▶ [TASK REQUIREMENTS]: The records follow. Print, word for word, the first line through the "every artefact that" line.
Segment Open
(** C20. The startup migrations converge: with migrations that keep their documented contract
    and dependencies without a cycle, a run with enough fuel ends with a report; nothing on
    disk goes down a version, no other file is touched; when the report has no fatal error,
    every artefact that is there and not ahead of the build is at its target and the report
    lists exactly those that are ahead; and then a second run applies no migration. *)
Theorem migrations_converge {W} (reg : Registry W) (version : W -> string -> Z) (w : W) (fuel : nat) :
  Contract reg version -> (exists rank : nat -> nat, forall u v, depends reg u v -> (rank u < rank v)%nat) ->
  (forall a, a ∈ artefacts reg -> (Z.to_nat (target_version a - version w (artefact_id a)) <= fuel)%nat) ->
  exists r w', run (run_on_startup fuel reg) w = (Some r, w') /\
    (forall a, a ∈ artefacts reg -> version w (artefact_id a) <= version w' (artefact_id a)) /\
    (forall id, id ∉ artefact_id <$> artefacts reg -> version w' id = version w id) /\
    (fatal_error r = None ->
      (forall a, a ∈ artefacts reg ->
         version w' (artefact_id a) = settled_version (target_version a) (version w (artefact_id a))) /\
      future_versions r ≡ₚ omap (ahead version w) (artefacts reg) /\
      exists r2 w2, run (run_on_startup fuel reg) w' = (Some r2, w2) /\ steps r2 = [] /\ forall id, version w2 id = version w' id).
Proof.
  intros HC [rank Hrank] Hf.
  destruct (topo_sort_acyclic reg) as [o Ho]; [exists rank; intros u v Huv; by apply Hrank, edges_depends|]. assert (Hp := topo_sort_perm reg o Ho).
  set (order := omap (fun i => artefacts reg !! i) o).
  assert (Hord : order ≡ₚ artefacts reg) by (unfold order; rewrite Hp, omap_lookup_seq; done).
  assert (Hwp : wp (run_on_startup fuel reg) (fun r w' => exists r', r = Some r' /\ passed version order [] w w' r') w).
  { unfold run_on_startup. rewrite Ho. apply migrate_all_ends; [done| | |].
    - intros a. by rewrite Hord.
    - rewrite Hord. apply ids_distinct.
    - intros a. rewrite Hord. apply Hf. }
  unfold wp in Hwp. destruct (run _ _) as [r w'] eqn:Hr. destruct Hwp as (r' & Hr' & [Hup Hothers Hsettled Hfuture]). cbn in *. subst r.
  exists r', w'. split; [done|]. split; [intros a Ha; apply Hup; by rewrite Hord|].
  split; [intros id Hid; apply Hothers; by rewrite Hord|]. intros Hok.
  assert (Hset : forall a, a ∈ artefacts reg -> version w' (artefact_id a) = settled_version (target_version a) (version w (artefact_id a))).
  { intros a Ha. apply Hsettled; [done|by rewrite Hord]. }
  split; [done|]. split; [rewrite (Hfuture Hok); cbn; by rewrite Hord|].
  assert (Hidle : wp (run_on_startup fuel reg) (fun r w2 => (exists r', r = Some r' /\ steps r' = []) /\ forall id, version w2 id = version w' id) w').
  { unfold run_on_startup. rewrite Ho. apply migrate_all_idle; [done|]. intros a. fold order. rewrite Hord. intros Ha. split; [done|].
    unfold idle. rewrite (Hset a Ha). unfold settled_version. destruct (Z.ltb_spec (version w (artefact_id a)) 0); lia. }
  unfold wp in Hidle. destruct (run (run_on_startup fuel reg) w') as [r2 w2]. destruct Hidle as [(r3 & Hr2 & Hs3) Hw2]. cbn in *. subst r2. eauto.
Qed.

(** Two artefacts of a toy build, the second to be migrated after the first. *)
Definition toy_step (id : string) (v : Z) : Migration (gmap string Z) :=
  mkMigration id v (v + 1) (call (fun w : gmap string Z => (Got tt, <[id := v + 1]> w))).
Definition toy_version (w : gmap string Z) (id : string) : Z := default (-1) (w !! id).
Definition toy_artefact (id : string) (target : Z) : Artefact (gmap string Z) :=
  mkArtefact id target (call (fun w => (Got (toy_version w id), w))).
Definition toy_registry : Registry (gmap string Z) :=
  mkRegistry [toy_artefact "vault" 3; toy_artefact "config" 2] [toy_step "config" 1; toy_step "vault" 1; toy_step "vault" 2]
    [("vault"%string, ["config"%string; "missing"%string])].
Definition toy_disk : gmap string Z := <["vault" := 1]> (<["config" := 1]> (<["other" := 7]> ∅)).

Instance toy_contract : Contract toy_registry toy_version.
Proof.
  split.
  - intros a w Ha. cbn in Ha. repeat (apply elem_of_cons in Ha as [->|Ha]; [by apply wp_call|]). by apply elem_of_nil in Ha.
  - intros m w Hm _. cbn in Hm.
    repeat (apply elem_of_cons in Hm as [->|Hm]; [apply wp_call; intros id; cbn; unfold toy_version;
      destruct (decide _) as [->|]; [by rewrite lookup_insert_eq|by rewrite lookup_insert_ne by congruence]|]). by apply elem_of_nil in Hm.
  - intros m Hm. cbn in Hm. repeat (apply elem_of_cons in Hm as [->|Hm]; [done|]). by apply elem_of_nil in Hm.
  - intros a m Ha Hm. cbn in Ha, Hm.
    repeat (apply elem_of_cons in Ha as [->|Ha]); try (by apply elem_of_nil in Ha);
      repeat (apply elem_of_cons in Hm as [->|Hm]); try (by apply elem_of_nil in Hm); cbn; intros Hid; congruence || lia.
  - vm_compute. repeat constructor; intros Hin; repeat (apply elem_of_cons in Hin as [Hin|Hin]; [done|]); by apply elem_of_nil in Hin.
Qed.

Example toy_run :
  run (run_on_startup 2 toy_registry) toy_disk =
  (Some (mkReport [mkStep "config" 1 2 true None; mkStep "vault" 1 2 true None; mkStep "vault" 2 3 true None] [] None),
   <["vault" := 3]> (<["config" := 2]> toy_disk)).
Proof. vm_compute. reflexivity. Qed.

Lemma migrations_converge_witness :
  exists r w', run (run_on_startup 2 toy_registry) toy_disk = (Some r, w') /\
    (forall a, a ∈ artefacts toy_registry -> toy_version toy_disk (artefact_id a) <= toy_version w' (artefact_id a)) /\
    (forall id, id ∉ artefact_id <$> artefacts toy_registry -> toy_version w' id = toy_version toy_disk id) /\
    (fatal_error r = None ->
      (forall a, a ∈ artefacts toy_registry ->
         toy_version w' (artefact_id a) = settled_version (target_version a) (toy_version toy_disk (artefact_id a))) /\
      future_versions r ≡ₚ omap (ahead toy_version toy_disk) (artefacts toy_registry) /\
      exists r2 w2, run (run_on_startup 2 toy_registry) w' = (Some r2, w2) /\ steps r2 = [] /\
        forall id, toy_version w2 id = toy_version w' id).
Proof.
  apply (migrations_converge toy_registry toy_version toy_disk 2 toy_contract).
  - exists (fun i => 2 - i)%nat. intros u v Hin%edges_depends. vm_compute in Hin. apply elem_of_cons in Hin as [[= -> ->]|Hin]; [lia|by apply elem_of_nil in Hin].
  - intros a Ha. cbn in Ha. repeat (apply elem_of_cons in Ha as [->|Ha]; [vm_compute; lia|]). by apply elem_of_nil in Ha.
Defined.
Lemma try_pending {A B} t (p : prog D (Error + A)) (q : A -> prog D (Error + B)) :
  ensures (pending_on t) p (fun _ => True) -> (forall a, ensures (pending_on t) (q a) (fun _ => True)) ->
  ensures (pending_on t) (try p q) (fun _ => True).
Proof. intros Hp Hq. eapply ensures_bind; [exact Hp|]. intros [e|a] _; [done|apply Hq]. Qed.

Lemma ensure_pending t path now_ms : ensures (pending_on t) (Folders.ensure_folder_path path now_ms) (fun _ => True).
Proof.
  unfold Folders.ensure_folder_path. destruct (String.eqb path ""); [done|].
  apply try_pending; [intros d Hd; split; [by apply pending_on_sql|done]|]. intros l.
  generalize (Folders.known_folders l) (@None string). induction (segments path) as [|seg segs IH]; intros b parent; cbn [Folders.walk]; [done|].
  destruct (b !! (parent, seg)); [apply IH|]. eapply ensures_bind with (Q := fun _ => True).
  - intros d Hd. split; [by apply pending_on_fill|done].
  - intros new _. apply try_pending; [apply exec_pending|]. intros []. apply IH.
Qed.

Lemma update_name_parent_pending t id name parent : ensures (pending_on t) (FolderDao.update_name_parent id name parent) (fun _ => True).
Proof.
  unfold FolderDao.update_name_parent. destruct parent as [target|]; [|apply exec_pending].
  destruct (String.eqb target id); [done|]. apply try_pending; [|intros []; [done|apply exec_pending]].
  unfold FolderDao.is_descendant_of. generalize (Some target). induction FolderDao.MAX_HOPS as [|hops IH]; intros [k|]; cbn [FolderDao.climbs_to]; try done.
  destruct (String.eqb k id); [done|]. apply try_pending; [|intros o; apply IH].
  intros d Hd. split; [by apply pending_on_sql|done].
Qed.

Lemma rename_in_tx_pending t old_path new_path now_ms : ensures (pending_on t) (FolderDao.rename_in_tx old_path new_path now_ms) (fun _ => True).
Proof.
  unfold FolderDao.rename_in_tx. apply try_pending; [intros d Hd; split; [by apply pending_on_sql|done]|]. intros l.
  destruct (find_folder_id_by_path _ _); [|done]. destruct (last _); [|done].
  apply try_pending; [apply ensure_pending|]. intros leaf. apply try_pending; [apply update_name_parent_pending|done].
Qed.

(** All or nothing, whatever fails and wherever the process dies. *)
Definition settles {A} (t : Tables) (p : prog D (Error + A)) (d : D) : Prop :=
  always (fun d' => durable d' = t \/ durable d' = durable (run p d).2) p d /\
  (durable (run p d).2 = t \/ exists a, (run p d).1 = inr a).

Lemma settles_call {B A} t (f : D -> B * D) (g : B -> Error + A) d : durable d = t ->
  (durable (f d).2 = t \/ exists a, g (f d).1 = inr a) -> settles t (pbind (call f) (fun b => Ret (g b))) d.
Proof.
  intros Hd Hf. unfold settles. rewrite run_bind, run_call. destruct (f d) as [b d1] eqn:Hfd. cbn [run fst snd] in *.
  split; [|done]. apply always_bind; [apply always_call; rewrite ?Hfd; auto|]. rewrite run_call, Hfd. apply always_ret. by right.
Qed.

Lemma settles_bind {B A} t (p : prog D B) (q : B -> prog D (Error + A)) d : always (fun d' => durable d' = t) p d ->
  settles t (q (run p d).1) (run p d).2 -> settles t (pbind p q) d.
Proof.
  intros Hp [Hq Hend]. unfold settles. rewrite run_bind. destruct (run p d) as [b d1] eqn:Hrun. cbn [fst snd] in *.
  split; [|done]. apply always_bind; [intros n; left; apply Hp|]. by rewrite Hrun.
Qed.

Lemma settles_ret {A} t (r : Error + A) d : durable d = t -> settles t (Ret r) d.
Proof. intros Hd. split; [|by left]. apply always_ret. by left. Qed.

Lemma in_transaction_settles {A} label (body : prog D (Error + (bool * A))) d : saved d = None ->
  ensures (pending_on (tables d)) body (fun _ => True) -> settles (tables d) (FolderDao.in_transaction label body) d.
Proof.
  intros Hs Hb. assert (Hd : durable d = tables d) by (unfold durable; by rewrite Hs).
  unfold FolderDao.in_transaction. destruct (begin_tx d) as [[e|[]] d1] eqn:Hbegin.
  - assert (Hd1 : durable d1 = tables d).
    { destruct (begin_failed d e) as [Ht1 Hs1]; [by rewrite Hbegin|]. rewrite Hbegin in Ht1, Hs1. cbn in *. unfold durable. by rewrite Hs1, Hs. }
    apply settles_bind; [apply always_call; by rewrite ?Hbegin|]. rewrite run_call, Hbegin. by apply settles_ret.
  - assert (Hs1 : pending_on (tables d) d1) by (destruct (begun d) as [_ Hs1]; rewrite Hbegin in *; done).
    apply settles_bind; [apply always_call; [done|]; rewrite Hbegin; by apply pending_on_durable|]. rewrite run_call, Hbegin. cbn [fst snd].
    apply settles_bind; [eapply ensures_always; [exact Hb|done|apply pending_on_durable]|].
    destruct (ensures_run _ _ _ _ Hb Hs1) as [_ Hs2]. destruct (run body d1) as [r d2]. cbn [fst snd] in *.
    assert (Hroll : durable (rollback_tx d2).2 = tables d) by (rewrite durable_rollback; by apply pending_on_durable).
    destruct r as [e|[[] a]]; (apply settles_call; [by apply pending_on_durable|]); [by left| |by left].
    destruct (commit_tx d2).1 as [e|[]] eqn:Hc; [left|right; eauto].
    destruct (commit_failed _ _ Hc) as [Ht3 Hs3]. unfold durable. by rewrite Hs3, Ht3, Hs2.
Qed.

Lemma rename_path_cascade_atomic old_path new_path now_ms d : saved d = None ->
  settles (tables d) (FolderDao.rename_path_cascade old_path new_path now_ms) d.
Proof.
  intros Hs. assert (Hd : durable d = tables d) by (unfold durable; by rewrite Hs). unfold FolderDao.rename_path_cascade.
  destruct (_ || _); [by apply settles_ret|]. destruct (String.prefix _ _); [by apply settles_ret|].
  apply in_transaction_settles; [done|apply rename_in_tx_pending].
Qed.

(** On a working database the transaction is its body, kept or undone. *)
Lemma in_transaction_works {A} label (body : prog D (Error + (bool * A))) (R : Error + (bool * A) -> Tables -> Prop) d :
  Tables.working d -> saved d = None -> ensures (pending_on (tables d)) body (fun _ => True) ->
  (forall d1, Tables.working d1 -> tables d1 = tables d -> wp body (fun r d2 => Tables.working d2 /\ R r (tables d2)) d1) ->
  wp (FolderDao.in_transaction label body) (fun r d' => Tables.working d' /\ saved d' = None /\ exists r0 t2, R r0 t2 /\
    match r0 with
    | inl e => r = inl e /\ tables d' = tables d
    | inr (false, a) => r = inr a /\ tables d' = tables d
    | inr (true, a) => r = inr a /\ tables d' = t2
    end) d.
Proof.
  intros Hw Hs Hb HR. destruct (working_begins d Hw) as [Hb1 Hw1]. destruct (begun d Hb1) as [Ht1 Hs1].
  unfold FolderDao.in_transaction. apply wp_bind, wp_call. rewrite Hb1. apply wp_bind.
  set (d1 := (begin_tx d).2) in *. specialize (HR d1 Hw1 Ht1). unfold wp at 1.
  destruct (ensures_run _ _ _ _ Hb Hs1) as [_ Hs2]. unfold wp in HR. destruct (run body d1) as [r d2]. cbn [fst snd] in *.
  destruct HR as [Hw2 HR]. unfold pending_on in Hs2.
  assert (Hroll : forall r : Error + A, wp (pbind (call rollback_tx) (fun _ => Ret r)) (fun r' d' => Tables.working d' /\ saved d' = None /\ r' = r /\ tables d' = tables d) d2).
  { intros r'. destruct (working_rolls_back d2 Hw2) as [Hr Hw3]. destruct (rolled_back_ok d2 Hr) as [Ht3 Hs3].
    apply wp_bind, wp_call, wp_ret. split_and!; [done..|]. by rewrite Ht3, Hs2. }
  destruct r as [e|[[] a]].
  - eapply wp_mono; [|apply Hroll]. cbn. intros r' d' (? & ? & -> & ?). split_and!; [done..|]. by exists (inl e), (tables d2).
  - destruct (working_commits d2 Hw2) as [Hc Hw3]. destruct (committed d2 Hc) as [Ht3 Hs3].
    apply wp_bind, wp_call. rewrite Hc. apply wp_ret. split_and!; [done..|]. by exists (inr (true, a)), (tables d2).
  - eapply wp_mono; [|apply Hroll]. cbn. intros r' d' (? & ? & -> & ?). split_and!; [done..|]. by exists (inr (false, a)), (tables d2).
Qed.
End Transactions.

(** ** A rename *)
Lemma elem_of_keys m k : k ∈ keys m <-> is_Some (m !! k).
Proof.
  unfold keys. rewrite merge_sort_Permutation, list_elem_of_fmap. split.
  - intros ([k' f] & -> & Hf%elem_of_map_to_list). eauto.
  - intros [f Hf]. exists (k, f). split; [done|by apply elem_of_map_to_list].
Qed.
Segment Closed
▶ [ANSWER SECTION]:
(** C20. The startup migrations converge: with migrations that keep their documented contract
    and dependencies without a cycle, a run with enough fuel ends with a report; nothing on
    disk goes down a version, no other file is touched; when the report has no fatal error,
    every artefact that is there and not ahead of the build is at its target and the report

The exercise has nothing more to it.